Their interactive Michigan COVID-19 Tracker became a widely used public resource for journalists, health officials, and residents. 

“Place matters because of what place represents,” Zelner said. “Social and economic structures that shape who gets exposed, who gets sick, and who survives.” 

The work showed that predominantly Black neighborhoods in Detroit and Flint faced compounded risk— patterns tied to decades of policy decisions rather than chance. These insights guided targeted testing, vaccination outreach, and resource deployment. 

Zelner now contributes to the CDC-funded research collaborative, the Michigan Public Health Integrated Center for Outbreak Analytics and Modeling, which extends this work to future outbreaks. 

Mapping inequality 

Early mortality data showed that Black Michiganders were dying from COVID-19 at disproportionately high rates, but the numbers alone did not explain why. Epidemiologist Nancy Fleischer, whose work focuses on health disparities, used MIDAS funding to build a probability sample of people who tested positive for COVID-19 and survey them about illness, care, and recovery. 

The results revealed inequities at every stage of the disease experience. Black respondents reported more severe symptoms, longer hospital stays, worse treatment experiences, and less follow-up care—even after accounting for underlying health conditions and socioeconomic factors. Disparities also extended to mental health impacts and what would later be recognized as long COVID.

“We knew from mortality data that Black communities were bearing a disproportionate burden,” Fleischer said. “But our new research showed how deeply those inequities were embedded.” 

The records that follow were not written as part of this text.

(** [performBFSStep] *)
Definition performBFSStep (st : State) : State :=
  match currentQueue st with
  | [] => st
  | currentNode :: _ =>
      if negb (truthy (startNode st)) then st
      else
        let newQueue := drop 1 (currentQueue st) in
        let neighbors := getNeighbors (edges st) currentNode in
        let unvisitedNeighbors :=
          filter (λ neighbor, neighbor ∉ visitedNodes st) neighbors in
        setVisitedNodes (visitedNodes st ++ unvisitedNeighbors)
          (setCurrentQueue (newQueue ++ unvisitedNeighbors) st)
  end.

(** [toggleDarkMode] *)
Definition toggleDarkMode (st : State) : State :=
  setIsDarkMode (negb (isDarkMode st)) st.

(** [toggleMute]; [audio] tells whether [audioRef.current] is attached.
    Playing and pausing the element is outside the component state. *)
Definition toggleMute (audio : bool) (st : State) : State :=
  if audio then setIsMuted (negb (isMuted st)) st else st.

(** The Start/Pause button: [setIsRunning(!isRunning)]. *)
Definition toggleRunning (st : State) : State :=
  setIsRunning (negb (isRunning st)) st.

(** The body of the interval effect: the timer is armed only while
    [isRunning && currentQueue.length > 0], and each firing calls
    [performBFSStep]. *)
Definition tick (st : State) : State :=
  if isRunning st && bool_decide (0 < length (currentQueue st))
  then performBFSStep st else st.

(** ** Narration *)

(** The outcome of the external text-generation call, everything between
    [try] and [catch]: either the text of the response, or an exception. *)
Inductive Outcome : Type :=
  | Resolved (text : string)
  | Thrown.

Definition fallbackMessage : string :=
  "Unable to generate explanation at this time.".

Definition newline : string := String (Ascii.ascii_of_nat 10) EmptyString.

(** The prompt template of [generateExplanation]. *)
Definition prompt (st : State) : string :=
  join newline
    [ EmptyString;
      "      Explain this BFS traversal step by step:";
      "      ";
      "      Graph Structure:";
      "      Nodes: " +:+ join ", " (Node.id <$> nodes st);
      "      Edges: " +:+
        join ", " ((λ e, Edge.from e +:+ "->" +:+ Edge.to e) <$> edges st);
      "      ";
      "      BFS Progress:";
      "      Current Queue: " +:+
        join ", " ((λ id, "Node " +:+ id) <$> currentQueue st);
      "      Visited Nodes: " +:+
        join ", " ((λ id, "Node " +:+ id) <$> visitedNodes st);
      "      ";
      "      Please explain:";
      "      1. What has happened so far in the traversal";
      "      2. What nodes are currently being considered";
      "      3. What will likely happen in the next step";
      "      Keep it concise and clear.";
      "    " ].

(** [generateExplanation].  The function is asynchronous: the guard and
    the prompt read the render [snapshot] it was called in, the external
    call [generateContent] settles some time later, and [setExplanation]
    then acts on whatever the component state is at that moment
    ([current]). *)
Definition generateExplanation (generateContent : string → Outcome)
    (snapshot current : State) : State :=
  if bool_decide (length (visitedNodes snapshot) = 0) then current
  else
    match generateContent (prompt snapshot) with
    | Resolved text => setExplanation text current
    | Thrown => setExplanation fallbackMessage current
    end.

(** ** Events *)

(** Everything that can happen to the component. *)
Inductive Event : Type :=
  | CanvasClick (canvas : option DOMRect) (e : MouseEvent)
  | NodeClick (nodeId : string)
  | StartPauseClick
  | ResetClick
  | TimerTick
  | DarkModeClick
  | MuteClick (audio : bool)
  | NarrationSettled (generateContent : string → Outcome) (snapshot : State).

Definition handle (ev : Event) (st : State) : State :=
  match ev with
  | CanvasClick canvas e => addNode canvas e st
  | NodeClick nodeId => handleNodeClick nodeId st
  | StartPauseClick => toggleRunning st
  | ResetClick => resetVisualization st
  | TimerTick => tick st
  | DarkModeClick => toggleDarkMode st
  | MuteClick audio => toggleMute audio st
  | NarrationSettled generateContent snapshot =>
      generateExplanation generateContent snapshot st
  end.

(** Events are handled one after the other, oldest first. *)
Definition run (evs : list Event) (st : State) : State :=
  foldl (λ s ev, handle ev s) st evs.

(** [step()] invoked [n] times. *)
Definition steps (n : nat) (st : State) : State :=
  Nat.iter n performBFSStep st.


(** ** The step as the specification words it *)

(** Neighbours of [current], edge by edge in insertion order: an edge
    matches when either endpoint is [current] and yields the other
    endpoint. *)
Fixpoint neighbors_spec (es : list Edge.t) (current : string) : list string :=
  match es with
  | [] => []
  | e :: rest =>
      if decide (Edge.from e = current) then
        Edge.to e :: neighbors_spec rest current
      else if decide (Edge.to e = current) then
        Edge.from e :: neighbors_spec rest current
      else neighbors_spec rest current
  end.

(** The neighbours that survive the membership filter against the visited
    sequence. *)
Definition fresh_spec (st : State) (current : string) : list string :=
  filter (λ n, n ∉ visitedNodes st) (neighbors_spec (edges st) current).

(** One step on a frontier [current :: rest]: the fresh neighbours go to
    the tail of the frontier without its head and to the tail of the
    visited sequence; no other cell changes. *)
Definition step_spec (current : string) (rest : list string)
    (st : State) : State :=
  {| nodes := nodes st; edges := edges st; selectedNode := selectedNode st;
     visitedNodes := visitedNodes st ++ fresh_spec st current;
     currentQueue := rest ++ fresh_spec st current;
     isRunning := isRunning st; startNode := startNode st;
     explanation := explanation st; isDarkMode := isDarkMode st;
     isMuted := isMuted st |}.

(** ** Graph notions *)

(** [u] and [v] are joined by an edge, in either direction. *)
Definition adjacent (es : list Edge.t) (u v : string) : Prop :=
  ∃ e, e ∈ es ∧
    ((Edge.from e = u ∧ Edge.to e = v) ∨ (Edge.to e = u ∧ Edge.from e = v)).

(** [v] is in the connected component of [s]. *)
Inductive connected (es : list Edge.t) (s : string) : string → Prop :=
  | connected_refl : connected es s s
  | connected_step u v :
      connected es s u → adjacent es u v → connected es s v.

(** Every endpoint of every edge is the identifier of a node. *)
Definition edges_closed (st : State) : Prop :=
  ∀ e, e ∈ edges st →
    Edge.from e ∈ (Node.id <$> nodes st) ∧ Edge.to e ∈ (Node.id <$> nodes st).

(** No two edges join the same pair of nodes: no node has a neighbour
    twice. *)
Definition simple_edges (es : list Edge.t) : Prop :=
  ∀ u, NoDup (getNeighbors es u).

(** Every element of the frontier is in the visited sequence. *)
Definition frontier_in_visited (st : State) : Prop :=
  ∀ x, x ∈ currentQueue st → x ∈ visitedNodes st.

(** ** Concrete graphs *)

(** Nodes 1..4 with edges (1-2), (1-3), (2-4) in that order, Start
    pressed, no start node chosen. *)
Definition exampleGraph : State :=
  {| nodes := [Node.mk "1" 10 10; Node.mk "2" 50 10;
               Node.mk "3" 10 50; Node.mk "4" 90 10];
     edges := [Edge.mk "1" "2"; Edge.mk "1" "3"; Edge.mk "2" "4"];
     selectedNode := None; visitedNodes := []; currentQueue := [];
     isRunning := true; startNode := None; explanation := EmptyString;
     isDarkMode := false; isMuted := true |}.

(** The user session that draws [exampleGraph]. *)
Definition exampleSession : list Event :=
  let canvas := Some (mkDOMRect 0 0) in
  [ CanvasClick canvas (mkMouseEvent 10 10);
    CanvasClick canvas (mkMouseEvent 50 10);
    CanvasClick canvas (mkMouseEvent 10 50);
    CanvasClick canvas (mkMouseEvent 90 10);
    NodeClick "1"; NodeClick "2";
    NodeClick "1"; NodeClick "3";
    NodeClick "2"; NodeClick "4";
    StartPauseClick ].

(** Two nodes joined twice: the user clicked 1 then 2, and again 1 then
    2. *)
Definition doubleEdgeSession : list Event :=
  let canvas := Some (mkDOMRect 0 0) in
  [ CanvasClick canvas (mkMouseEvent 10 10);
    CanvasClick canvas (mkMouseEvent 50 10);
    NodeClick "1"; NodeClick "2";
    NodeClick "1"; NodeClick "2";
    StartPauseClick;
    NodeClick "1" ].

Definition doubleEdgeStart : State := run doubleEdgeSession initialState.

(** ** Invariants *)

(** The identifiers of the nodes are 1, 2, ..., in list order. *)
Definition ids_sequential (st : State) : Prop :=
  Node.id <$> nodes st = toString <$> seq 1 (length (nodes st)).

(** The canvas clicks of a session that reach an attached canvas: the
    calls of [addNode] that create a node. *)
Definition creates (ev : Event) : bool :=
  match ev with
  | CanvasClick (Some _) _ => true
  | _ => false
  end.

Definition created (evs : list Event) : nat :=
  length (filter (λ ev, creates ev) evs).


(** ** The view *)

(** [nodes.find(n => n.id === nodeId)]: the first node with that
    identifier. *)
Definition findNode (nodeId : string) (st : State) : option Node.t :=
  List.find (λ n, String.eqb (Node.id n) nodeId) (nodes st).

(** [getNodeLabel] *)
Definition getNodeLabel (nodeId : string) (st : State) : string :=
  match findNode nodeId st with
  | Some node => "Node " +:+ Node.id node
  | None => EmptyString
  end.

(** The [<line>] drawn for an edge: its end points and its stroke. *)
Record Line : Type :=
  mkLine { x1 : Z; y1 : Z; x2 : Z; y2 : Z; stroke : string }.

(** The body of [edges.map] in the view; [None] is [return null]. *)
Definition renderEdge (st : State) (edge : Edge.t) : option Line :=
  match findNode (Edge.from edge) st, findNode (Edge.to edge) st with
  | Some fromNode, Some toNode =>
      let isVisited :=
        bool_decide (Edge.from edge ∈ visitedNodes st) &&
        bool_decide (Edge.to edge ∈ visitedNodes st) in
      Some (mkLine (Node.x fromNode) (Node.y fromNode)
                   (Node.x toNode) (Node.y toNode)
                   (if isVisited then "#22c55e"
                    else if isDarkMode st then "#4b5563" else "#94a3b8"))
  | _, _ => None
  end.

(** The colour classes chosen for a node in the body of [nodes.map]. *)
Definition nodeColor (st : State) (node : Node.t) : string :=
  let isVisited := bool_decide (Node.id node ∈ visitedNodes st) in
  let isInQueue := bool_decide (Node.id node ∈ currentQueue st) in
  let isSelected :=
    match selectedNode st with
    | Some selected => String.eqb selected (Node.id node)
    | None => false
    end in
  if isVisited then "bg-green-500 text-white"
  else if isInQueue then "bg-yellow-500 text-white"
  else if isSelected then "bg-blue-500 text-white"
  else if isDarkMode st then "bg-gray-700 text-gray-300"
  else "bg-gray-200 text-gray-700".

(** ** Sessions the view allows *)

(** The view attaches the node click handler to the nodes it draws, so
    a node click always carries the identifier of an existing node. *)
Definition enabled (ev : Event) (st : State) : bool :=
  match ev with
  | NodeClick nodeId => bool_decide (nodeId ∈ (Node.id <$> nodes st))
  | _ => true
  end.

Fixpoint wf_session (evs : list Event) (st : State) : bool :=
  match evs with
  | [] => true
  | ev :: rest => enabled ev st && wf_session rest (handle ev st)
  end.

The findings informed resource allocation decisions and broadened conversations about structural racism in healthcare. 

Inside the hospital 

At Michigan Medicine, clinicians faced a different challenge: predicting which hospitalized patients would deteriorate. 

A MIDAS-funded team led by Andrew Admon and Christopher Gillies developed real-time models using electronic health record data to track patient trajectories. The approach combined transfer learning with ordinal regression to monitor risk hour by hour. 

“COVID overwhelmed hospitals in ways we weren’t prepared for,” Admon said. “Even imperfect early warnings helped us be proactive rather than constantly reacting.” 

The tools supported staffing and ICU planning and informed later efforts to design clinical decision systems that account for equity and population differences. 

The 30-day turnaround 

What made this response possible was not just expertise, but institutional agility. 

Traditional grant cycles take months. MIDAS compressed the entire process, from proposal submission to review and to funding, into 30 days. “We accelerated everything,” Jing Liu, MIDAS Executive Director, said. “Researchers and reviewers understood the urgency and the potential impact. While everyone was trying to also pivot how to teach and do research and adjust to a new way of life, they helped MIDAS make this rapid funding happen.” 

MIDAS also convened cross-campus working groups that met throughout 2020, connecting public health

The Legacy

The pandemic emergency has passed, but its infrastructure remains. Data pipelines linking clinical, mobility, and demographic data persist, alongside stronger cross-campus relationships and a shared understanding of what crisis-ready analytics require: speed, transparency, equity, and connection to decisions. 

Methods developed during COVID-19 now inform broader work: Mukherjee’s approaches support ongoing surveillance, Zelner’s modeling extends to future outbreak analytics, and Fleischer’s research continues through long-COVID studies.